What you should do:
Every line in the data below that holds "aguiToolCallResult" should be found and copied.

Information provided:
▼▼▼
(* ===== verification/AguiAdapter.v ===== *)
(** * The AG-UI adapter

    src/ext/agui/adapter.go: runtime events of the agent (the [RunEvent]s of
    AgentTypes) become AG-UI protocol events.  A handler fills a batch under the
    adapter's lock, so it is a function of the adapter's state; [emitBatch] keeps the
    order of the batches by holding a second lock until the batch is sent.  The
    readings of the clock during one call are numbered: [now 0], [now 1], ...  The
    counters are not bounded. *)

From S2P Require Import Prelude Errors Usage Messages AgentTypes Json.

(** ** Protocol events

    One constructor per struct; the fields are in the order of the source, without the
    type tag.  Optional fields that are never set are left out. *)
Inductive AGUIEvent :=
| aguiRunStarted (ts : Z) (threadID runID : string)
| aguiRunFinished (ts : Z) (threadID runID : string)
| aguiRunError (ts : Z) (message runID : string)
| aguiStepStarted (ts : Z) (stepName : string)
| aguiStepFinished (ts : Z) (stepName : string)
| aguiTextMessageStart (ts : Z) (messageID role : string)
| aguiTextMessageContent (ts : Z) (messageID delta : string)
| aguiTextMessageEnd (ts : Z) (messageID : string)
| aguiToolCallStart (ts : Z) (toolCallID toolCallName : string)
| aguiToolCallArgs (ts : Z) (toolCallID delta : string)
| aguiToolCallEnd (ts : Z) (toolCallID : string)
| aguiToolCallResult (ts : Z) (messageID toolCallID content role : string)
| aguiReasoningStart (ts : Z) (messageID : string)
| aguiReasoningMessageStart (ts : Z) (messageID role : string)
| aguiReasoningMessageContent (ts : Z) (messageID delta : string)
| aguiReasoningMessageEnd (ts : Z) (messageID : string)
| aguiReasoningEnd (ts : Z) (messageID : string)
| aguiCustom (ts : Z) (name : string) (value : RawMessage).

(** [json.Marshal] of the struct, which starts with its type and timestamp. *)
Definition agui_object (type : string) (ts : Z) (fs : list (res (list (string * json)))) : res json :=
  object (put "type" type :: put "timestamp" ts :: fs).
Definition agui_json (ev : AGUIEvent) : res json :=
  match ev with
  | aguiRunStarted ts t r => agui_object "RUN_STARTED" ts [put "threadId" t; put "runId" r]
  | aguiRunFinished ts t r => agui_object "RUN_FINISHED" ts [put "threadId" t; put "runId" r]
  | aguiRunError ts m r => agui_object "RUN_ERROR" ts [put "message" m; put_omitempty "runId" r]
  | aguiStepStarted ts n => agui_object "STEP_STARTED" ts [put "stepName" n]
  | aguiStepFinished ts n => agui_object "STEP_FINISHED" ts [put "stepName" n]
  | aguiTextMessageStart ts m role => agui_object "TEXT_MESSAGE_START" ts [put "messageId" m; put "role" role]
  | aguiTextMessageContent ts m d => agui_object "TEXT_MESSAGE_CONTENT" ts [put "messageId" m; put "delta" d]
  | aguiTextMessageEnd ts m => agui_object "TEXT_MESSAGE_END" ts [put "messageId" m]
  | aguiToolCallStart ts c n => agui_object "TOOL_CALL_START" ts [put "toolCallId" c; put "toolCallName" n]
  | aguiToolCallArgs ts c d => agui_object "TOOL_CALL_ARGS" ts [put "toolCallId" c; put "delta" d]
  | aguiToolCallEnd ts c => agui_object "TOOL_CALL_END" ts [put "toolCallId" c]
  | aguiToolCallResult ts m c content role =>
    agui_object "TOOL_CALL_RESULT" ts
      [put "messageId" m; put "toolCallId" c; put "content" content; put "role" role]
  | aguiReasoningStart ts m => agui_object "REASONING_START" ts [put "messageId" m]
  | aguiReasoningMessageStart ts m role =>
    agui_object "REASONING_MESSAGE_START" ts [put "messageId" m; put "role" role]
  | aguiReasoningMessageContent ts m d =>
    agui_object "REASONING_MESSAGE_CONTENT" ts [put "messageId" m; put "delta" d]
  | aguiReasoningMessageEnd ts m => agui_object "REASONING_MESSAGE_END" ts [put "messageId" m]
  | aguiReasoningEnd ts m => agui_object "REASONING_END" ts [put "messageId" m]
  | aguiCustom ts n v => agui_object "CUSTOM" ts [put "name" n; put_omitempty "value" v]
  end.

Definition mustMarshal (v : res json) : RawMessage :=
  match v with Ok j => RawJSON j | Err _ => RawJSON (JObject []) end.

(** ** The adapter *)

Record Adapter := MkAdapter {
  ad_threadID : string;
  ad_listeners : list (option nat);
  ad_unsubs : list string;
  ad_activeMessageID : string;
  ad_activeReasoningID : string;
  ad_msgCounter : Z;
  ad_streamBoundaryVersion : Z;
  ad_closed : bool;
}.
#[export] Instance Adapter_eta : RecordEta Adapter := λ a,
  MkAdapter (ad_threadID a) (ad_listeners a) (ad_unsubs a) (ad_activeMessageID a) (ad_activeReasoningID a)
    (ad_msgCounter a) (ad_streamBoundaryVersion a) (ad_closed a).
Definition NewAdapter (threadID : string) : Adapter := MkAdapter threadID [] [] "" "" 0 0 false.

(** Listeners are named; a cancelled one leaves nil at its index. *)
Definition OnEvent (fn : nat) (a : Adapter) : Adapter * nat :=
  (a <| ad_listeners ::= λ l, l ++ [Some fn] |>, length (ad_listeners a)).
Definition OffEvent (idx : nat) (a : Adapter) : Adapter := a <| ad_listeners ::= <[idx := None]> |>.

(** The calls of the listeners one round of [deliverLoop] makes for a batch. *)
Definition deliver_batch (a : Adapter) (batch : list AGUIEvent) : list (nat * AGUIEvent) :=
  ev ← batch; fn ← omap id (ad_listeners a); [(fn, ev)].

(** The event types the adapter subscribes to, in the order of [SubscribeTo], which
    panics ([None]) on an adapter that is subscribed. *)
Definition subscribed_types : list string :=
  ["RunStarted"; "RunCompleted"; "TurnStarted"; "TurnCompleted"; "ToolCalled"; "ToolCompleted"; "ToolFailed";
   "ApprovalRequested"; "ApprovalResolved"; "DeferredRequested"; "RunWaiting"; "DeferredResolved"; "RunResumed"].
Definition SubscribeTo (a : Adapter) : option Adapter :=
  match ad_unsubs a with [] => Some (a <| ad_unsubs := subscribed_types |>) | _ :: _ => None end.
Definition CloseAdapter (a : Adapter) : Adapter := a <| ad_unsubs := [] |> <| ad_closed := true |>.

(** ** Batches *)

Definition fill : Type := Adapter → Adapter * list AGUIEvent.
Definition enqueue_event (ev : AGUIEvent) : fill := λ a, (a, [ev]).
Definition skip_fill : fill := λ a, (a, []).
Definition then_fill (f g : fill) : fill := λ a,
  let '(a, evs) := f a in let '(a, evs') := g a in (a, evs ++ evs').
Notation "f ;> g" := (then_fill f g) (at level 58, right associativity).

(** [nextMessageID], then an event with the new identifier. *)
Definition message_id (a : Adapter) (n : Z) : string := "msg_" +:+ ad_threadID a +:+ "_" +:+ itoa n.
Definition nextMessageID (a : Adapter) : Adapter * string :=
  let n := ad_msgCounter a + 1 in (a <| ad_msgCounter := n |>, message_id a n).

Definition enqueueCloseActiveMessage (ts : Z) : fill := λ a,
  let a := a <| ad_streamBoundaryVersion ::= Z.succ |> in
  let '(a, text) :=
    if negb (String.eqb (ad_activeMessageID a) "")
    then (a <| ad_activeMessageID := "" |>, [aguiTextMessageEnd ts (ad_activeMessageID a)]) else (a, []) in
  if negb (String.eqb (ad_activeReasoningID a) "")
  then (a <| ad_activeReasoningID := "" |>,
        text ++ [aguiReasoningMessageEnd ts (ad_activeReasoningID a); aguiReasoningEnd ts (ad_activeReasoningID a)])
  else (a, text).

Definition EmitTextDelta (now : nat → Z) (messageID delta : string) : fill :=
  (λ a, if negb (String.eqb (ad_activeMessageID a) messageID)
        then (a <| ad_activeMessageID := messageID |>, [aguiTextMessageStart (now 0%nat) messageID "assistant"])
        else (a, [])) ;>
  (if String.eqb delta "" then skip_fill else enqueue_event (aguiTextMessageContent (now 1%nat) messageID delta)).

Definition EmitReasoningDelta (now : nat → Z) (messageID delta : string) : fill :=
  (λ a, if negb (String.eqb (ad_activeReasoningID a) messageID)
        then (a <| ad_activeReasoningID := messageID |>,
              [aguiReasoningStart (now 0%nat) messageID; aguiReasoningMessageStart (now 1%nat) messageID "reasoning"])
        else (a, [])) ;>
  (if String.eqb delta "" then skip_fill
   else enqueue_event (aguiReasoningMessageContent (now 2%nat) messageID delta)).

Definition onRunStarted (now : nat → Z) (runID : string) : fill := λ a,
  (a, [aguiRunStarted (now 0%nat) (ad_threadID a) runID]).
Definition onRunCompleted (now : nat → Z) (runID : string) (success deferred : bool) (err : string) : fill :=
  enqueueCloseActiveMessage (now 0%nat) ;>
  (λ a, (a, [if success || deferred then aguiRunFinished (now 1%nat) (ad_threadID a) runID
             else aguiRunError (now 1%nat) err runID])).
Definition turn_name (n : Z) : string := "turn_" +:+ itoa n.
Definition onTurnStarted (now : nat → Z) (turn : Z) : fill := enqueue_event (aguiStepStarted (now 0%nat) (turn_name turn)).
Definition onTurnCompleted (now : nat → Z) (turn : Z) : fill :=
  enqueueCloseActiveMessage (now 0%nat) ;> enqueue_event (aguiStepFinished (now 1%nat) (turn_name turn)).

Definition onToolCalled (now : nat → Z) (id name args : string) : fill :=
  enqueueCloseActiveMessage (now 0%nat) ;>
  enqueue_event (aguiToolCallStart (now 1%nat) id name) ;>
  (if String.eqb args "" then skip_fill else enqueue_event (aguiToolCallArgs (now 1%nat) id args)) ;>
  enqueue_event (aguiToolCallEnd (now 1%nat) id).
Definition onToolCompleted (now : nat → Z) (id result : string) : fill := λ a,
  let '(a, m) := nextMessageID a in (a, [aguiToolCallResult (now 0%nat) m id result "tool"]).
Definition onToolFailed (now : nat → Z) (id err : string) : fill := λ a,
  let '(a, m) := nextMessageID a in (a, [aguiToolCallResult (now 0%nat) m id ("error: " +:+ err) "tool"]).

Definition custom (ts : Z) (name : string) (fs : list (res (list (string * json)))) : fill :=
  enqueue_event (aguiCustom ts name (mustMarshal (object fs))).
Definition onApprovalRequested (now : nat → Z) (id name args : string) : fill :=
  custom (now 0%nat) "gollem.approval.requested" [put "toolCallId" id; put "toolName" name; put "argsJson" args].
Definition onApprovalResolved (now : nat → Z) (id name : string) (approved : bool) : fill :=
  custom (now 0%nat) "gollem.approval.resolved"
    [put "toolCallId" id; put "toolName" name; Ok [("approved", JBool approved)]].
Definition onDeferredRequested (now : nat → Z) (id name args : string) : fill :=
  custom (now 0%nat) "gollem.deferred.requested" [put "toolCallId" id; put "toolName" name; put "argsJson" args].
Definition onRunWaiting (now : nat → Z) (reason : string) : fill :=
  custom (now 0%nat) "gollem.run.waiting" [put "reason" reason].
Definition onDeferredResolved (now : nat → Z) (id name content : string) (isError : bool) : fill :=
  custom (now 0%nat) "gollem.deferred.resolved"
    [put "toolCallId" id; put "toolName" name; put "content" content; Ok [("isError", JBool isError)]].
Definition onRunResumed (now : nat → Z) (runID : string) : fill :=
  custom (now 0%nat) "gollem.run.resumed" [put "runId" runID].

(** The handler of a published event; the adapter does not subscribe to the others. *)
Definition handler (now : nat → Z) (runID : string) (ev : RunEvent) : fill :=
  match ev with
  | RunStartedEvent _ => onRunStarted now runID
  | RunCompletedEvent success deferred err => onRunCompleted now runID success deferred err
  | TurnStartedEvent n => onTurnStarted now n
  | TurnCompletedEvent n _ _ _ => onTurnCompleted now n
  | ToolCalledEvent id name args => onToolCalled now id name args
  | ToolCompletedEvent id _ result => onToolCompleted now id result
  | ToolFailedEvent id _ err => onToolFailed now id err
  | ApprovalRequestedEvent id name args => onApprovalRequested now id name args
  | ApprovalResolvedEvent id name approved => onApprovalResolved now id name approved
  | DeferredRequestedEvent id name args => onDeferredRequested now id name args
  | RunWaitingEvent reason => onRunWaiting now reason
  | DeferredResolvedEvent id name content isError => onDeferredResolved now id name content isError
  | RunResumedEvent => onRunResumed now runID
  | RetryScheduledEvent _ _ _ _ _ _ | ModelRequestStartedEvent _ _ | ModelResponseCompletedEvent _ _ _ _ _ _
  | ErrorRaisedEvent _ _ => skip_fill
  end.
▲▲▲
Output of the task:
| aguiToolCallResult (ts : Z) (messageID toolCallID content role : string)
  | aguiToolCallResult ts m c content role =>
  let '(a, m) := nextMessageID a in (a, [aguiToolCallResult (now 0%nat) m id result "tool"]).
  let '(a, m) := nextMessageID a in (a, [aguiToolCallResult (now 0%nat) m id ("error: " +:+ err) "tool"]).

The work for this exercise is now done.